GIVEN DATA Block Start

(** [s:n] and [s:n:m] carry no [:0] unless [s] does. *)
Lemma colon_number_clean n rest :
  n ≠ 0%Z → has_colon_zero rest = false →
  has_colon_zero (":" +:+ JS.number_toString n +:+ rest) = false.
Proof.
  intros Hn Hrest. rewrite append_cons, append_nil.
  rewrite has_colon_zero_cons, prefix_zero_app by apply number_nonempty.
  rewrite number_no_leading_zero by done.
  rewrite has_colon_zero_app, no_colon_has_colon_zero by apply number_no_colon.
  rewrite no_colon_ends_colon by apply number_no_colon.
  by rewrite Hrest.
Qed.

Lemma file_suffix_clean file suffix :
  has_colon_zero file = false →
  String.prefix "0" suffix = false →
  has_colon_zero suffix = false →
  has_colon_zero (file +:+ suffix) = false.
Proof.
  intros Hf Hp Hs. rewrite has_colon_zero_app, Hf, Hp, Hs.
  by destruct (ends_colon file).
Qed.

End TokenFacts.

(* ================================================================== *)
(** ** Facts about source-navigation.ts *)

Module SourceNavigationFacts.
Import SourceNavigation Fixtures.

Lemma registry_lookup key cfg :
  SUPPORTED_EDITORS !! key = Some cfg → (key, cfg) ∈ editor_entries.
Proof. intros H. by apply elem_of_list_to_map_2 in H. Qed.

Lemma triple_eq {A B C} (a x : A) (b y : B) (c z : C) :
  (a, b, c) = (x, y, z) → a = x ∧ b = y ∧ c = z.
Proof. by intros [= -> -> ->]. Qed.

Lemma truthy_nonzero (n : Z) : n ≠ 0%Z → JS.opt_number_truthy (Some n) = true.
Proof.
  intros Hn. unfold JS.opt_number_truthy, JS.number_truthy.
  by destruct (Z.eqb_spec n 0).
Qed.

Lemma location_token_line file l :
  l ≠ 0%Z →
  location_token file (Some l) None = file +:+ ":" +:+ JS.number_toString l.
Proof.
  intros Hl. unfold location_token. rewrite (truthy_nonzero l Hl). reflexivity.
Qed.

Lemma location_token_line_column file l c :
  l ≠ 0%Z → c ≠ 0%Z →
  location_token file (Some l) (Some c)
  = file +:+ ":" +:+ JS.number_toString l +:+ ":" +:+ JS.number_toString c.
Proof.
  intros Hl Hc. unfold location_token.
  rewrite (truthy_nonzero l Hl), (truthy_nonzero c Hc). reflexivity.
Qed.

Lemma get_editor_own editor cfg :
  SUPPORTED_EDITORS !! editor = Some cfg → get_editor editor = Own cfg.
Proof. intros H. unfold get_editor. by rewrite H. Qed.

Lemma get_editor_not_own editor :
  SUPPORTED_EDITORS !! editor = None →
  (∃ name, get_editor editor = Inherited name) ∨ get_editor editor = Undefined.
Proof.
  intros H. unfold get_editor. rewrite H.
  destruct (bool_decide _); eauto.
Qed.

Lemma resolveFile_spec w projectRoot file resolved :
  resolves_to w projectRoot file resolved →
  resolveFile w projectRoot file = resolved.
Proof.
  unfold resolves_to, resolveFile. destruct projectRoot as [root|]; [|done].
  destruct (decide (root = "")) as [->|Hne]; [done|].
  by destruct root.
Qed.

(** C6 (as amended).  Every registered editor profile accepts the three
    call shapes file-only, file+line and file+line+column, and answers in
    its own grammar: code and code-insiders with [--goto] and one
    [file:line:column] token, webstorm and idea with the [--line] flag and
    a [file:line] token, sublime and atom with the bare token, vim and
    emacs with [+line] before the file.  Which grammar applies is decided
    by the profile alone: [launchEditor] starts the profile's command with
    what the profile's builder returns, and the file it hands to the builder
    is the resolved one, not the one it was called with. *)
Theorem args_three_call_shapes key cfg file l c :
  SUPPORTED_EDITORS !! key = Some cfg → l ≠ 0%Z → c ≠ 0%Z →
  let L := JS.number_toString l in
  let C := JS.number_toString c in
  let shapes := (args cfg file None None,
                 args cfg file (Some l) None,
                 args cfg file (Some l) (Some c)) in
  key ∈ ["code"; "code-insiders"; "webstorm"; "idea";
         "sublime"; "atom"; "vim"; "emacs"]
  ∧ (key ∈ ["code"; "code-insiders"] →
     shapes = (["--goto"; file],
               ["--goto"; file +:+ ":" +:+ L],
               ["--goto"; file +:+ ":" +:+ L +:+ ":" +:+ C]))
  ∧ (key ∈ ["webstorm"; "idea"] →
     shapes = (["--line"; file],
               ["--line"; file +:+ ":" +:+ L],
               ["--line"; file +:+ ":" +:+ L]))
  ∧ (key ∈ ["sublime"; "atom"] →
     shapes = ([file],
               [file +:+ ":" +:+ L],
               [file +:+ ":" +:+ L +:+ ":" +:+ C]))
  ∧ (key ∈ ["vim"; "emacs"] →
     shapes = ([file], ["+" +:+ L; file], ["+" +:+ L; file]))
  ∧ (∀ w line column projectRoot resolvedFile,
       resolves_to w projectRoot file resolvedFile →
       let argv := args cfg resolvedFile line column in
       existsSync w resolvedFile = true →
       spawn_throws w (command cfg) argv = false →
       spawned (launchEditor w key file line column projectRoot).2
       = [Spawn (command cfg) argv true]).
Proof.
  intros Hkey Hl Hc L C shapes. subst shapes L C.
  assert (∀ w line column projectRoot resolvedFile,
            resolves_to w projectRoot file resolvedFile →
            let argv := args cfg resolvedFile line column in
            existsSync w resolvedFile = true →
            spawn_throws w (command cfg) argv = false →
            spawned (launchEditor w key file line column projectRoot).2
            = [Spawn (command cfg) argv true]) as Hlaunch.
  { intros w line column projectRoot resolvedFile Hres%resolveFile_spec argv
      Hex Hspawn.
    unfold launchEditor. rewrite (get_editor_own _ _ Hkey), Hres, Hex.
    cbn [negb]. fold argv. by rewrite Hspawn. }
  revert Hlaunch. apply registry_lookup in Hkey.
  pose proof (truthy_nonzero l Hl) as Tl.
  unfold editor_entries in Hkey.
  repeat (apply elem_of_cons in Hkey as [Hkey|Hkey];
          [injection Hkey as -> ->|]); [..|by apply elem_of_nil in Hkey].
  all: intros Hlaunch; split; [elem_yes|].
  all: refine (conj _ (conj _ (conj _ (conj _ Hlaunch)))).
  all: cbn [args]; unfold args_goto, args_bare, args_line, args_plus.
  all: rewrite ?location_token_line, ?location_token_line_column, ?Tl
         by assumption.
  all: intros Hk; first [reflexivity | elem_no Hk].
Qed.

Lemma args_three_call_shapes_witness :
  (∃ code, SUPPORTED_EDITORS !! "code" = Some code
     ∧ args code "main.ts" (Some 10%Z) None = ["--goto"; "main.ts:10"]
     ∧ args code "main.ts" (Some 10%Z) (Some 3%Z) = ["--goto"; "main.ts:10:3"]
     ∧ spawned (launchEditor dev_world "code" "main.ts" (Some 10%Z) None
                  (Some "/proj")).2
       = [Spawn "code" ["--goto"; "/proj/main.ts:10"] true])
  ∧ (∃ vim, SUPPORTED_EDITORS !! "vim" = Some vim
     ∧ args vim "main.ts" (Some 10%Z) None = ["+10"; "main.ts"]
     ∧ spawned (launchEditor dev_world "vim" "main.ts" (Some 10%Z) None
                  (Some "/proj")).2
       = [Spawn "vim" ["+10"; "/proj/main.ts"] true])
  ∧ (∃ idea, SUPPORTED_EDITORS !! "idea" = Some idea
     ∧ args idea "main.ts" (Some 10%Z) None = ["--line"; "main.ts:10"]
     ∧ spawned (launchEditor dev_world "idea" "main.ts" (Some 10%Z) None
                  (Some "/proj")).2
       = [Spawn "idea" ["--line"; "/proj/main.ts:10"] true]).
Proof.
  assert (resolves_to dev_world (Some "/proj") "main.ts" "/proj/main.ts")
    as Hres by reflexivity.
  split; [|split].
  - eexists; split; [reflexivity|].
    destruct (args_three_call_shapes "code" _ "main.ts" 10 3 eq_refl)
      as (_ & H & _ & _ & _ & Hlaunch); [lia | lia |].
    specialize (H ltac:(elem_yes)). apply triple_eq in H as (_ & H1 & H2).
    split; [exact H1 | split; [exact H2|]].
    exact (Hlaunch dev_world (Some 10%Z) None _ _ Hres eq_refl eq_refl).
  - eexists; split; [reflexivity|].
    destruct (args_three_call_shapes "vim" _ "main.ts" 10 3 eq_refl)
      as (_ & _ & _ & _ & H & Hlaunch); [lia | lia |].
    specialize (H ltac:(elem_yes)). apply triple_eq in H as (_ & H1 & _).
    split; [exact H1|].
    exact (Hlaunch dev_world (Some 10%Z) None _ _ Hres eq_refl eq_refl).
  - eexists; split; [reflexivity|].
    destruct (args_three_call_shapes "idea" _ "main.ts" 10 3 eq_refl)
      as (_ & _ & H & _ & _ & Hlaunch); [lia | lia |].
    specialize (H ltac:(elem_yes)). apply triple_eq in H as (_ & H1 & _).
    split; [exact H1|].
    exact (Hlaunch dev_world (Some 10%Z) None _ _ Hres eq_refl eq_refl).
Defined.

Lemma absolute_starts_with_slash p :
  is_absolute p = true → ∃ rest, p = String "/"%char rest.
Proof.
  unfold is_absolute. destruct p as [|ch rest]; [done|].
  cbn [String.prefix]. destruct (Ascii.ascii_dec "/"%char ch) as [<-|]; [|done].
  eauto.
Qed.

GIVEN DATA Block End

→ **TASK ITEM**: An exact, complete copy of the lines above from the one with "rewrite ?location_token_line, ?location_token_line_column, ?Tl" through the one with "(∃ code, SUPPORTED_EDITORS" is the whole answer.

→ **PROBLEM SOLUTION**:
  all: rewrite ?location_token_line, ?location_token_line_column, ?Tl
         by assumption.
  all: intros Hk; first [reflexivity | elem_no Hk].
Qed.

Lemma args_three_call_shapes_witness :
  (∃ code, SUPPORTED_EDITORS !! "code" = Some code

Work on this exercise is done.